人工心肺離脱後も、出血は多くの患者で問題となる。外科的な止血が可能となるよう、適宜凝固機能を評価し輸血製剤を使用する。術後不整脈は血行動態を悪化させるため、電解質異常を来さないよう積極的に補正する。右室の後負荷を考えると早期抜管は有利に働くが、出血や心機能低下、不整脈により血行動態が不安定であれば急がない。
経カテーテル肺動脈弁留置術
全身麻酔または局所麻酔(鎮静)で行われる。通常のモニタリングや動脈圧ラインの確保に加え、緊急開胸手術へ移行する可能性があるため太い静脈路確保や血液の準備が必要である。中心静脈路は、イントロデューサーシースの側管の使用または別に確保する。
術野で大腿静脈(または内頚静脈)と動脈のシースを挿入して手技が開始される。ヘパリンを投与しACT >250秒以上に維持する。右室流出路のバルーン拡張時には血圧が低下するが、拡張解除とともに自然と回復する。心室機能が低下している患者では、血管作動薬の投与が必要となる場合がある。心房性・心室性不整脈、ブロック、ST変化等、常に心電図変化に注意する。

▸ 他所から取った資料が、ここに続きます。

(** * hamilton/auth: authorizer selection and endpoint derivation

    A shallow embedding of [auth/auth.go].  Go strings are byte strings
    ([string]); Go's [int]-based enumerations [TokenVersion] and [Api] are
    integers ([Z]) with their named constants; a Go [error] is its message
    ([option string], [None] being [nil]); a Go pair of results
    [(Authorizer, error)] is a pair of options.  Calls that leave the file
    (file read, PKCS#12 decoding, token-source construction, the Azure CLI
    probe) are recorded in a call trace, so that "this branch was not
    evaluated" is a statement about the trace. *)

From Stdlib Require Import String Ascii List ZArith Bool Lia.
Import ListNotations.
Local Open Scope string_scope.

(** ** Strings *)

(** The double-quote character, used by the [%q] verb. *)
Definition dquote : string := String (ascii_of_nat 34) EmptyString.

Fixpoint rev_string (s : string) (acc : string) : string :=
  match s with
  | EmptyString => acc
  | String c r => rev_string r (String c acc)
  end.

Definition nonempty (s : string) : bool :=
  match s with EmptyString => false | String _ _ => true end.

(** [contains s sub]: [strings.Contains], used to state what a message
    mentions. *)
Fixpoint contains (s sub : string) : bool :=
  if prefix sub s then true
  else match s with
       | EmptyString => false
       | String _ r => contains r sub
       end.

(** *** [strings.TrimSpace]

    The Go standard library removes leading and trailing Unicode white
    space: the ASCII characters tab, line feed, vertical tab, form feed,
    carriage return and space, and the runes U+0085, U+00A0, U+1680,
    U+2000..U+200A, U+2028, U+2029, U+202F, U+205F and U+3000, here in
    their UTF-8 encodings. *)

Definition asciiSpace (c : ascii) : bool :=
  let n := nat_of_ascii c in
  ((9 <=? n) && (n <=? 13) || (n =? 32))%nat.

(** Two-byte white space: C2 85 and C2 A0. *)
Definition space2 (c1 c2 : ascii) : bool :=
  let a := nat_of_ascii c1 in
  let b := nat_of_ascii c2 in
  ((a =? 194) && ((b =? 133) || (b =? 160)))%nat.

(** Three-byte white space: E1 9A 80, E2 80 80..8A, E2 80 A8, E2 80 A9,
    E2 80 AF, E2 81 9F and E3 80 80. *)
Definition space3 (c1 c2 c3 : ascii) : bool :=
  let a := nat_of_ascii c1 in
  let b := nat_of_ascii c2 in
  let c := nat_of_ascii c3 in
  ((a =? 225) && (b =? 154) && (c =? 128)
   || (a =? 226) && (b =? 128)
      && ((128 <=? c) && (c <=? 138) || (c =? 168) || (c =? 169) || (c =? 175))
   || (a =? 226) && (b =? 129) && (c =? 159)
   || (a =? 227) && (b =? 128) && (c =? 128))%nat.

Fixpoint trimLeft (s : string) : string :=
  match s with
  | EmptyString => s
  | String c1 r1 =>
      if asciiSpace c1 then trimLeft r1
      else match r1 with
           | EmptyString => s
           | String c2 r2 =>
               if space2 c1 c2 then trimLeft r2
               else match r2 with
                    | EmptyString => s
                    | String c3 r3 =>
                        if space3 c1 c2 c3 then trimLeft r3 else s
                    end
           end
  end.

(** The same scan over the reversed string: the bytes of a rune arrive
    last byte first. *)
Fixpoint trimLeftRev (s : string) : string :=
  match s with
  | EmptyString => s
  | String c1 r1 =>
      if asciiSpace c1 then trimLeftRev r1
      else match r1 with
           | EmptyString => s
           | String c2 r2 =>
               if space2 c2 c1 then trimLeftRev r2
               else match r2 with
                    | EmptyString => s
                    | String c3 r3 =>
                        if space3 c3 c2 c1 then trimLeftRev r3 else s
                    end
           end
  end.

Definition trimRight (s : string) : string :=
  rev_string (trimLeftRev (rev_string s "")) "".

Definition TrimSpace (s : string) : string := trimRight (trimLeft s).

(** Blank in the sense of the selection guards:
    [strings.TrimSpace(s) == ""]. *)
Definition blank (s : string) : bool := negb (nonempty (TrimSpace s)).

(** ** Data model *)

(** [type TokenVersion int], constants by [iota]. *)
Definition TokenVersion := Z.
Definition TokenVersion2 : TokenVersion := 0%Z.
Definition TokenVersion1 : TokenVersion := 1%Z.

(** [type Api int], constants by [iota]. *)
Definition Api := Z.
Definition MsGraph : Api := 0%Z.
Definition AadGraph : Api := 1%Z.

Module environments.

(** Modelled from the spec: the [environments] package is not under src/.
    The registry "maps a named cloud to per-API base endpoints and the AD
    authentication base URL"; auth.go reads [AzureADEndpoint],
    [MsGraph.Endpoint] and [AadGraph.Endpoint]. *)
Record ApiEndpoint := { Endpoint : string }.

Record Environment := {
  AzureADEndpoint : string;
  MsGraph : ApiEndpoint;
  AadGraph : ApiEndpoint
}.

End environments.

Record Config := {
  Environment : environments.Environment;
  Version : TokenVersion;
  TenantID : string;
  ClientID : string;
  EnableAzureCliToken : bool;
  EnableMsiAuth : bool;
  MsiEndpoint : string;
  EnableClientCertAuth : bool;
  ClientCertPath : string;
  ClientCertPassword : string;
  EnableClientSecretAuth : bool;
  ClientSecret : string
}.

(** ** Endpoint, scope and resource derivation *)

Definition endpoint (endpoint : string) (tenant : string)
    (version : TokenVersion) : string :=
  let tenant := if String.eqb tenant "" then "common" else tenant in
  let e := endpoint ++ "/" ++ tenant ++ "/oauth2" in
  let e := if Z.eqb version TokenVersion2 then e ++ "/" ++ "v2.0" else e in
  e ++ "/token".

(** A [switch] without default: an unlisted [api] leaves the named result
    at its zero value ([nil] slice). *)
Definition scopes (env : environments.Environment) (api : Api) : list string :=
  if Z.eqb api MsGraph then
    [environments.Endpoint (environments.MsGraph env) ++ "/.default"]
  else if Z.eqb api AadGraph then
    [environments.Endpoint (environments.AadGraph env) ++ "/.default"]
  else [].

Definition resource (env : environments.Environment) (api : Api) : string :=
  if Z.eqb api MsGraph then
    environments.Endpoint (environments.MsGraph env) ++ "/"
  else if Z.eqb api AadGraph then
    environments.Endpoint (environments.AadGraph env) ++ "/"
  else "".

(** ** Collaborators outside auth.go *)

Inductive result (A : Type) : Type :=
| Ok (a : A)
| Err (msg : string).
Arguments Ok {A} a.
Arguments Err {A} msg.

(** A Go [error] value: [None] is [nil], [Some msg] carries [err.Error()]. *)
Definition error := option string.

Module rsa.
Record PrivateKey := { N : Z; E : Z; D : Z; Primes : list Z }.
End rsa.

Module x509.
Record Certificate := { Raw : string }.
End x509.

(** The dynamic type of the [interface{}] key that [pkcs12.Decode] hands
    back; the type assertion to an RSA private key succeeds on the first
    constructor only. *)
Inductive PrivateKey :=
| RsaPrivateKey (k : rsa.PrivateKey)
| EcdsaPrivateKey (d : Z)
| Ed25519PrivateKey (seed : string).

Module microsoft.

Inductive AuthType := AuthTypeAssertion | AuthTypeSecret.

(** Modelled from the spec: [auth/internal/microsoft] is not under src/.
    The fields are the ones auth.go assigns; a field that a struct literal
    leaves out keeps its zero value (the empty string, the [nil] slice). *)
Record Config := {
  ClientID : string;
  ClientSecret : string;
  PrivateKey : string;
  Certificate : string;
  Scopes : list string;
  TokenURL : string;
  Resource : string
}.

Definition setResource (conf : Config) (r : string) : Config :=
  {| ClientID := ClientID conf;
     ClientSecret := ClientSecret conf;
     PrivateKey := PrivateKey conf;
     Certificate := Certificate conf;
     Scopes := Scopes conf;
     TokenURL := TokenURL conf;
     Resource := r |}.

End microsoft.

(** Modelled from the spec: [AzureCliConfig] (auth/azcli.go) is not under
    src/.  The CLI adapter's "only responsibility is selecting the correct
    scope/tenant", so the configuration carries the API and the tenant. *)
Record AzureCliConfig := { CliApi : Api; CliTenantID : string }.

(** Modelled from the spec: the adapters behind the [Authorizer] interface
    are not under src/; "a Token Source Adapter is constructed and returned
    as an opaque Authorizer", one adapter per method, determined by the
    configuration it is built from. *)
Inductive TokenSource :=
| ClientCredentialsSource (conf : microsoft.Config)
                          (authType : microsoft.AuthType)
| AzureCliSource (conf : AzureCliConfig).

(** A Go interface value: [None] is [nil]. *)
Definition Authorizer := option TokenSource.

(** The outside world as one call of [NewAuthorizer] sees it: the file
    system, the PKCS#12 decoder, the PKCS#1 encoder, [strconv.Quote] behind
    the [%q] verb, and the Azure CLI probe of [NewAzureCliConfig]. *)
Record Externals := {
  ReadFile : string -> result string;
  pkcs12_Decode : string -> string -> result (PrivateKey * x509.Certificate);
  MarshalPKCS1PrivateKey : rsa.PrivateKey -> string;
  Quote : string -> string;
  NewAzureCliConfig : Api -> string -> result AzureCliConfig
}.

(** ** Calls and their trace *)

Inductive Event :=
| CallReadFile (path : string)
| CallPkcs12Decode (pfx : string)
| CallTokenSource (authType : microsoft.AuthType)
| CallNewAzureCliConfig (api : Api) (tenantId : string)
| CallCliTokenSource.

Definition Call (A : Type) : Type := (A * list Event)%type.

Definition ret {A} (a : A) : Call A := (a, []).

Definition bind {A B} (m : Call A) (k : A -> Call B) : Call B :=
  let (b, t) := k (fst m) in (b, (snd m ++ t)%list).

Definition emit {A} (e : Event) (a : A) : Call A := (a, [e]).

Declare Scope call_scope.
Delimit Scope call_scope with call.
Notation "x <- m ;; k" := (bind m (fun x => k))
  (at level 61, m at next level, right associativity) : call_scope.
Notation "' p <- m ;; k" := (bind m (fun x => let p := x in k))
  (at level 61, p pattern, m at next level, right associativity) : call_scope.
Local Open Scope call_scope.

Definition value {A} (m : Call A) : A := fst m.
Definition trace {A} (m : Call A) : list Event := snd m.

(** ** The constructors and the selector *)

Section Auth.

Variable X : Externals.

(** Modelled from the spec: [conf.TokenSource(ctx, authType)] of the
    [microsoft] package is not under src/; it builds the certificate or
    secret adapter from the configuration and never yields [nil]. *)
Definition microsoft_TokenSource (conf : microsoft.Config)
    (authType : microsoft.AuthType) : Call Authorizer :=
  emit (CallTokenSource authType)
       (Some (ClientCredentialsSource conf authType)).

(** Modelled from the spec: [conf.TokenSource(ctx)] of [AzureCliConfig] is
    not under src/; it builds the CLI adapter and never yields [nil]. *)
Definition azcli_TokenSource (conf : AzureCliConfig) : Call Authorizer :=
  emit CallCliTokenSource (Some (AzureCliSource conf)).

Definition NewAzureCliAuthorizer (api : Api) (tenantId : string)
    : Call (Authorizer * error) :=
  r <- emit (CallNewAzureCliConfig api tenantId)
            (NewAzureCliConfig X api tenantId) ;;
  match r with
  | Err err => ret (None, Some err)
  | Ok conf => a <- azcli_TokenSource conf ;; ret (a, None)
  end.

経カテーテル大動脈弁留置術(TAVI)と同様、特に重度な肺動脈逆流がある患者では、心拍出量を減らし弁のズレ(migration)を避けるために高頻拍ペーシング(rapid ventribular pacing)を要することがある。
バルーン拡張や弁留置時には、前述のように冠動脈圧迫、右室流出路破裂、心タンポナーデ、弁塞栓、三尖弁損傷による血行動態の破綻の可能性がある。すぐに血管造影や心臓超音波検査で原因検索を行い、それぞれへの迅速な対応が重要である。